(Beginning of RECORDS FOR THE EXERCISE)

(** * Smart-Attendence-System, IoT module: a shallow embedding in Rocq

    Components modelled:
    - [MQTTClient._topic_matches] and [MQTTClient._on_message] /
      [_handle_control_message] (src/iot_module/mqtt-client.py);
    - [DeviceManager] registry, heartbeat, liveness sweep and broadcast
      (src/iot_module/device-manager.py);
    - [DataProcessor] ingestion queue, processing loop, attendance
      cooldown and the face, attendance and sensor posts to the backend
      (src/iot_module/data_processor.py);
    - [DeviceClient._register_mqtt_handlers] (src/iot_module/device-client.py);
    - [DeviceConfig] get, set and update over a heap of dictionaries
      shared with [DEFAULT_CONFIG] (src/iot_module/config.py).

    Timestamps ([datetime.utcnow()]) are whole microseconds in [Z]; the
    clock is an explicit argument of every operation that reads it. *)

From stdpp Require Import base gmap sets list strings.
From Stdlib Require Import Ascii Sorting.Sorted.

Open Scope string_scope.

(* ===================================================================== *)
(** ** Topic matching (mqtt-client.py) *)
(* ===================================================================== *)

Module Topic.

(** Python's [s.split('/')]: always at least one token, empty tokens kept. *)
Fixpoint split_aux (s : string) (cur : string) : list string :=
  match s with
  | EmptyString => [cur]
  | String c s' =>
      if Ascii.eqb c "/"%char then cur :: split_aux s' ""
      else split_aux s' (cur +:+ String c EmptyString)
  end.

Definition split_slash (s : string) : list string := split_aux s "".

(** The body of the [for i, sub_part in enumerate(sub_parts)] loop. *)
Fixpoint match_loop (i : nat) (sub_parts topic_parts : list string) : bool :=
  match sub_parts with
  | [] => true
  | sub_part :: rest =>
      if String.eqb sub_part "#" then true
      else if String.eqb sub_part "+" then match_loop (S i) rest topic_parts
      else match topic_parts !! i with
           | None => false                              (* i >= len(topic_parts) *)
           | Some tp =>
               if String.eqb sub_part tp then match_loop (S i) rest topic_parts
               else false
           end
  end.

(** [MQTTClient._topic_matches] on the token lists. *)
Definition matches_parts (sub_parts topic_parts : list string) : bool :=
  if negb (Nat.eqb (length sub_parts) (length topic_parts))
     && negb (existsb (String.eqb "#") sub_parts)
  then false
  else match_loop 0 sub_parts topic_parts.

(** [MQTTClient._topic_matches(subscription, topic)]. *)
Definition topic_matches (subscription topic : string) : bool :=
  matches_parts (split_slash subscription) (split_slash topic).

(** ['/'.join(parts)], the inverse of [split_slash]. *)
Fixpoint join_slash (parts : list string) : string :=
  match parts with
  | [] => ""
  | [x] => x
  | x :: rest => x +:+ String "/" (join_slash rest)
  end.

End Topic.

(* ===================================================================== *)
(** ** Device registry (device-manager.py) *)
(* ===================================================================== *)

Module Registry.

Local Open Scope Z_scope.
Local Open Scope list_scope.

(** The two values the code ever stores under ['status']. *)
Inductive Status := Active | Offline.

Definition status_eqb (a b : Status) : bool :=
  match a, b with
  | Active, Active | Offline, Offline => true
  | _, _ => false
  end.

(** The dictionary stored in [self.devices[device_id]]. *)
Record DeviceInfo := {
  device_id : string;
  ip_address : string;
  status : Status;
  last_heartbeat : Z;
  connected_at : Z;
  protocol : string
}.

Definition set_status (s : Status) (d : DeviceInfo) : DeviceInfo :=
  {| device_id := device_id d; ip_address := ip_address d; status := s;
     last_heartbeat := last_heartbeat d; connected_at := connected_at d;
     protocol := protocol d |}.

Definition set_heartbeat (t : Z) (d : DeviceInfo) : DeviceInfo :=
  {| device_id := device_id d; ip_address := ip_address d; status := status d;
     last_heartbeat := t; connected_at := connected_at d;
     protocol := protocol d |}.

(** [self.devices] and [self.active_devices]; both are only touched
    under [self.lock], so each method is one atomic step. *)
Record DeviceManager := {
  devices : gmap string DeviceInfo;
  active_devices : gset string
}.

Definition usec_per_sec : Z := 1000000.
Definition heartbeat_timeout : Z := 300.   (* seconds *)

(** [(current_time - last_heartbeat).total_seconds() > self.heartbeat_timeout] *)
Definition missed (current_time last : Z) : bool :=
  bool_decide (current_time - last > heartbeat_timeout * usec_per_sec).

Definition init : DeviceManager := {| devices := ∅; active_devices := ∅ |}.

(** [register_device(device_id, ip_address)] at clock [now]. *)
Definition register_device (id ip : string) (now : Z) (m : DeviceManager)
  : bool * DeviceManager :=
  let info := {| device_id := id; ip_address := ip; status := Active;
                 last_heartbeat := now; connected_at := now;
                 protocol := "mqtt" |} in
  (true, {| devices := <[id := info]> (devices m);
            active_devices := {[id]} ∪ active_devices m |}).

(** [unregister_device(device_id)]. *)
Definition unregister_device (id : string) (m : DeviceManager)
  : bool * DeviceManager :=
  match devices m !! id with
  | Some _ => (true, {| devices := delete id (devices m);
                        active_devices := active_devices m ∖ {[id]} |})
  | None => (false, m)
  end.

(** [get_device_status(device_id)]: [None] stands for ['unknown']. *)
Definition get_device_status (id : string) (m : DeviceManager) : option Status :=
  status <$> devices m !! id.

(** The durable store ([Device] documents): status and [last_online]. *)
Record DbDevice := { db_status : Status; last_online : Z }.

(** Outcome of the store call inside the [try]: reachable or raising. *)
Inductive DbOutcome := DbUp | DbRaises.

(** The [try] block of the heartbeat: [Device.objects(...).first()],
    then [device.save()] if a document was found; an exception leaves the
    store as it was and is only logged. *)
Definition db_mark_active (id : string) (now : Z) (o : DbOutcome)
    (db : gmap string DbDevice) : gmap string DbDevice :=
  match o with
  | DbRaises => db
  | DbUp =>
      match db !! id with
      | Some d => <[id := {| db_status := Active; last_online := now |}]> db
      | None => db
      end
  end.

(** [update_device_heartbeat(device_id)] at clock [now]. *)
Definition update_device_heartbeat (id : string) (now : Z) (o : DbOutcome)
    (m : DeviceManager) (db : gmap string DbDevice)
  : bool * DeviceManager * gmap string DbDevice :=
  match devices m !! id with
  | Some info =>
      let info' := set_status Active (set_heartbeat now info) in
      (true, {| devices := <[id := info']> (devices m);
                active_devices := {[id]} ∪ active_devices m |},
       db_mark_active id now o db)
  | None => (false, m, db)
  end.

(** The test of the sweep loop:
    [time_diff > self.heartbeat_timeout and device_info['status'] == 'active']. *)
Definition stale (current_time : Z) (info : DeviceInfo) : bool :=
  missed current_time (last_heartbeat info) && status_eqb (status info) Active.

(** One iteration of [for device_id, device_info in self.devices.items()]
    in [_monitor_heartbeats]: the state is the registry and
    [devices_to_mark_offline]. *)
Definition sweep_entry (current_time : Z)
    (acc : DeviceManager * list string) (e : string * DeviceInfo)
  : DeviceManager * list string :=
  let '(m, offl) := acc in
  let '(id, info) := e in
  if stale current_time info
  then ({| devices := <[id := set_status Offline info]> (devices m);
           active_devices := active_devices m ∖ {[id]} |}, offl ++ [id])
  else (m, offl).

(** The locked part of one pass of [_monitor_heartbeats]. *)
Definition sweep (current_time : Z) (m : DeviceManager)
  : DeviceManager * list string :=
  foldl (sweep_entry current_time) (m, []) (map_to_list (devices m)).

(** The store update after the lock: each marked device set to offline,
    an exception on one device is logged and the loop continues. *)
Definition db_mark_offline (offl : list string) (os : string -> DbOutcome)
    (db : gmap string DbDevice) : gmap string DbDevice :=
  foldl (fun db id =>
           match os id with
           | DbRaises => db
           | DbUp => match db !! id with
                     | Some d => <[id := {| db_status := Offline;
                                            last_online := last_online d |}]> db
                     | None => db
                     end
           end) db offl.

(** Result of [requests.post(url, ...)]: a reply status code, or an
    exception. *)
Inductive PostResult := Reply (code : Z) | Raised.

(** [broadcast_message(message)]: [post] is the HTTP transport, by
    device address. The result also lists the addresses posted to, in
    order. *)
Definition broadcast_message (post : string -> PostResult) (m : DeviceManager)
  : (nat * nat) * list string :=
  let active := elements (active_devices m) in
  foldl (fun acc id =>
           let '((sent, failed), tried) := acc in
           match devices m !! id with          (* self.get_device_info(device_id) *)
           | None => ((sent, failed), tried)   (* continue *)
           | Some info =>
               match post (ip_address info) with
               | Reply code =>
                   if Z.eqb code 200 then ((S sent, failed), tried ++ [ip_address info])
                   else ((sent, S failed), tried ++ [ip_address info])
               | Raised => ((sent, S failed), tried ++ [ip_address info])
               end
           end) ((0%nat, 0%nat), []) active.

(** A sequence of [update_device_heartbeat(device_id)] calls, each at its
    own clock reading and store outcome: for each call, the value it
    returns and the device record right after it. *)
Fixpoint heartbeat_trace (id : string) (calls : list (Z * DbOutcome))
    (m : DeviceManager) (db : gmap string DbDevice) : list (bool * option DeviceInfo) :=
  match calls with
  | [] => []
  | (now, o) :: rest =>
      let '(r, m', db') := update_device_heartbeat id now o m db in
      (r, devices m' !! id) :: heartbeat_trace id rest m' db'
  end.

(** Whether the broadcast counts a device as sent ([status_code == 200]). *)
Definition delivered (post : string -> PostResult) (info : DeviceInfo) : bool :=
  match post (ip_address info) with
  | Reply code => Z.eqb code 200
  | Raised => false
  end.

(** The records of the devices in [active_devices], in the set's order. *)
Definition active_infos (m : DeviceManager) : list DeviceInfo :=
  omap (fun id => devices m !! id) (elements (active_devices m)).

(** [get_active_devices()]: [list(self.active_devices)]. *)
Definition get_active_devices (m : DeviceManager) : list string :=
  elements (active_devices m).

(** [get_device_info(device_id)]: the stored record, or [None]. *)
Definition get_device_info (id : string) (m : DeviceManager) : option DeviceInfo :=
  devices m !! id.

(** The operations of the registry that change its state. *)
Inductive Op :=
  | OpRegister (id ip : string) (now : Z)
  | OpHeartbeat (id : string) (now : Z) (o : DbOutcome)
  | OpUnregister (id : string)
  | OpSweep (now : Z).

Definition step (db : gmap string DbDevice) (m : DeviceManager) (op : Op)
  : DeviceManager :=
  match op with
  | OpRegister id ip now => snd (register_device id ip now m)
  | OpHeartbeat id now o => snd (fst (update_device_heartbeat id now o m db))
  | OpUnregister id => snd (unregister_device id m)
  | OpSweep now => fst (sweep now m)
  end.

Definition run (db : gmap string DbDevice) (ops : list Op) : DeviceManager :=
  foldl (step db) init ops.

(** The consistency of the two views. *)
Definition consistent (m : DeviceManager) : Prop :=
  forall id, id ∈ active_devices m <->
             exists info, devices m !! id = Some info /\ status info = Active.

End Registry.

(* ===================================================================== *)
(** ** Data processor (data_processor.py) *)
(* ===================================================================== *)

Module Processor.

Local Open Scope Z_scope.
Local Open Scope list_scope.

(** The ['user_id'], ['verification_method'] and ['status'] keys of an
    attendance payload. [data.get('user_id')] gives [None] when the key is
    absent or null; for the other two keys the outer [None] is an absent
    key (the [.get] default applies) and [Some None] a key present with a
    null value (kept as null). *)
Record AttData := {
  user_id : option string;
  verification_method : option (option string);
  att_status : option (option string)
}.

(** The payloads handed to [process_image] / [process_data]. *)
Inductive Payload :=
  | PImage (encoded : string)
  | PAttendance (a : AttData)
  | PSensor (reading : string).

(** The keys of the metadata dictionary the processor reads: ['location']
    and ['sensor_type'] (outer [None] absent, [Some None] null), and
    whether [metadata.get('report_to_backend', False)] is truthy. *)
Record Metadata := {
  location : option (option string);
  report_to_backend : bool;
  sensor_type : option (option string)
}.

Definition empty_metadata : Metadata :=
  {| location := None; report_to_backend := false; sensor_type := None |}.

(** A queue entry: [{'type', 'data', 'metadata', 'timestamp'}]. *)
Record Item := {
  item_type : string;
  data : Payload;
  metadata : Metadata;
  timestamp : Z
}.

Record DataProcessor := {
  dp_device_id : string;
  processing_queue : list Item;
  max_queue_size : nat;
  last_attendance_time : gmap string Z;
  min_attendance_interval : Z      (* seconds *)
}.

Definition new_processor (device_id : string) : DataProcessor :=
  {| dp_device_id := device_id; processing_queue := [];
     max_queue_size := 100; last_attendance_time := ∅;
     min_attendance_interval := 60 |}.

(End of RECORDS FOR THE EXERCISE)

**EXERCISE PROMPT**
What is needed is an exact copy of the entries above, from the first line through the line holding "- [DeviceManager] registry, heartbeat, liveness", with both of those lines kept; please give nothing else.

**RESPONSE**
(** * Smart-Attendence-System, IoT module: a shallow embedding in Rocq

    Components modelled:
    - [MQTTClient._topic_matches] and [MQTTClient._on_message] /
      [_handle_control_message] (src/iot_module/mqtt-client.py);
    - [DeviceManager] registry, heartbeat, liveness sweep and broadcast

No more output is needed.